Quelques heures plus tard, dans un bureau de vote de la même zone, un homme s’est approché et a laissé une autre tête ainsi que des restes humains démembrés dans une boîte en bois, placée juste à côté de l’urne. A proximité d’un autre bureau de vote, des sacs contenant des restes humains ont également été découverts, selon le rapport du procureur. Cette suite d’incidents s’est produite dans la même circonscription électorale de Tijuana, en bordure de San Diego, en Californie.
La secrétaire à la sécurité publique, Rosa Icela Rodriguez, a affirmé que des zones de violence avaient été identifiées pendant la journée électorale. A Guerrero (sud), l’un des Etats les plus violents du pays, des membres de la police civile communautaire ont patrouillé toute la journée. « Les membres du crime organisé viennent pour diviser les gens, ils ne les laissent pas voter librement », a averti Isaias Posotema, un des responsables de cette police à Chilapa, une zone gangrenée par les gangs.

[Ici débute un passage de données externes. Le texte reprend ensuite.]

Lemma start_inv s t c timeout pick :
  getInv s -> gw_calls s !! t = Some c -> gc_caller c = GStart ->
  match clientGetURLDeadline t c timeout pick s with To s' => getInv s' | Panics => False | Blocked => True end.
Proof.
  intros I L Ec. pose proof (gi_calls _ I t c L) as K. unfold callOk in K. rewrite Ec in K. unfold clientGetURLDeadline. rewrite Ec.
  destruct (timeout <=? 0)%Z.
  { apply (get_move s t c); [done|done|done|done|unfold chanOf; by rewrite Ec|by left|]. cbn. rewrite K. by left. }
  unfold getCh. destruct (pick ≫= _) as [[ch pool]|] eqn:Ep.
  - destruct pick as [i|]; [cbn in Ep|done]. destruct (gw_pool s !! i) as [ch0|] eqn:Ei; [cbn in Ep|done]. injection Ep as <- <-.
    pose proof (delete_Permutation _ _ _ Ei) as P. assert (ch0 ∈ gw_pool s) as Hc by (by eapply list_elem_of_lookup_2).
    apply (get_move s t c); [done|done|done|done|unfold chanOf; rewrite Ec; by symmetry| |].
    + intros x Hx. left. rewrite P. by right.
    + cbn. split; [done|]. split; [done|]. split; [done|]. by apply (gi_empty _ I).
  - set (n := length (gw_chs s)). assert (getInv (MkGetWorld (gw_chs s ++ [None]) (n :: gw_pool s) (gw_calls s))) as I1.
    { destruct I as [I1 I2 I3 I4]. assert (forall x, x ∈ held chanOf (gw_calls s) ++ gw_pool s -> x < n) as Old by (by apply Forall_forall).
      split; cbn.
      - rewrite <- Permutation_middle. apply NoDup_cons. split; [|done]. intros Hx. apply Old in Hx. lia.
      - apply Forall_forall. intros x Hx. rewrite length_app. cbn. assert (x = n \/ x ∈ held chanOf (gw_calls s) ++ gw_pool s) as [->|H] by (rewrite !elem_of_app, !elem_of_cons in *; tauto); [lia|].
        apply Old in H. lia.
      - intros x [->|Hx]%elem_of_cons; [by rewrite lookup_app_r, Nat.sub_diag by done|]. apply lookup_app_l_Some. by apply I3.
      - intros u d Lu. apply (callOk_chs (gw_chs s)); [|by apply I4]. intros x Hx. apply lookup_app_l. apply Old. apply elem_of_app. left. apply elem_of_held. by exists u, d. }
    apply (get_move (MkGetWorld (gw_chs s ++ [None]) (n :: gw_pool s) (gw_calls s)) t c); [done|done|done|done|unfold chanOf; by rewrite Ec| |].
    + intros x Hx. left. by right.
    + cbn. split; [done|]. split; [done|]. split; [done|]. by rewrite lookup_app_r, Nat.sub_diag by done.
Qed.

(** A call that changes the content of its channel, or nothing of it. *)
Lemma own_move s t c c' ch v :
  getInv s -> gw_calls s !! t = Some c -> chanOf c = [ch] -> chanOf c' = [ch] -> callOk (<[ch := v]> (gw_chs s)) t c' -> getInv (setCall t c' (setCh ch v s)).
Proof.
  intros I L Ec Ec' K. apply (get_move s t c c' (<[ch := v]> (gw_chs s)) (gw_pool s)); [done|done|by rewrite length_insert| |by rewrite Ec, Ec'|by left|done].
  intros x Hx. apply list_lookup_insert_ne. intros ->. apply Hx. rewrite Ec. by apply list_elem_of_singleton.
Qed.

Lemma still_move s t c c' : getInv s -> gw_calls s !! t = Some c -> chanOf c' = chanOf c -> callOk (gw_chs s) t c' -> getInv (setCall t c' s).
Proof. intros I L Ec K. apply (get_move s t c); [done|done|done|done|by rewrite Ec|by left|done]. Qed.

L’INE a annoncé qu’en raison de troubles de l’ordre public, 20 bureaux de vote sur un total de 162 000 n’avaient pu être installés.
Un « référendum » pour ou contre AMLO
« L’enjeu n’est ni plus ni moins que l’avenir du Mexique », analyse Pamela Star, professeure à l’Université de Californie du Sud (USC) en soulignant que « les électeurs vont devoir choisir entre deux visions d’avenir pour le Mexique : celle des réformes d’AMLO ou un retour à une politique plus ancienne ». « Cette élection est un référendum pour Lopez Obrador », estime le cabinet conseil britannique Capital Economics.
Bien que le Mexique soit l’un des pays les plus durement touchés par le Covid-19, la perspective d’un vote sanction semble s’éloigner avec le recul des indicateurs de la crise sanitaire, selon plusieurs sondages. De fait, AMLO maintient une cote de popularité de plus de 60 % et devrait conserver une majorité confortable.
Le Mexique, pays de 126 millions d’habitants, comptabilise près de 229 000 morts consécutives au Covid-19. Le taux de mortalité est le quatrième au monde en chiffres absolus et le 19e pour 100 000 habitants.
L’alliance au pouvoir, dirigée par le parti Morena d’AMLO, dispose d’une majorité qualifiée à la Chambre des députés (deux tiers des 500 députés), qui est élue tous les trois ans. Morena contrôle également le Sénat – qui n’est pas l’enjeu de cette élection – et doit négocier avec les autres blocs pour obtenir une majorité qualifiée. Fortement affaiblie sous la domination de l’administration AMLO, l’opposition est en concurrence avec une alliance de partis traditionnels : l’historique PRI (centre), le PAN (conservateur) et le PRD (gauche).
L’économie mexicaine, la deuxième d’Amérique latine, s’est contractée de 8,5 % en 2020 dans un contexte de contrôle strict des dépenses par le gouvernement, qui, avec la banque centrale autonome, prévoit un rebond de 6 % à 7 % cette année.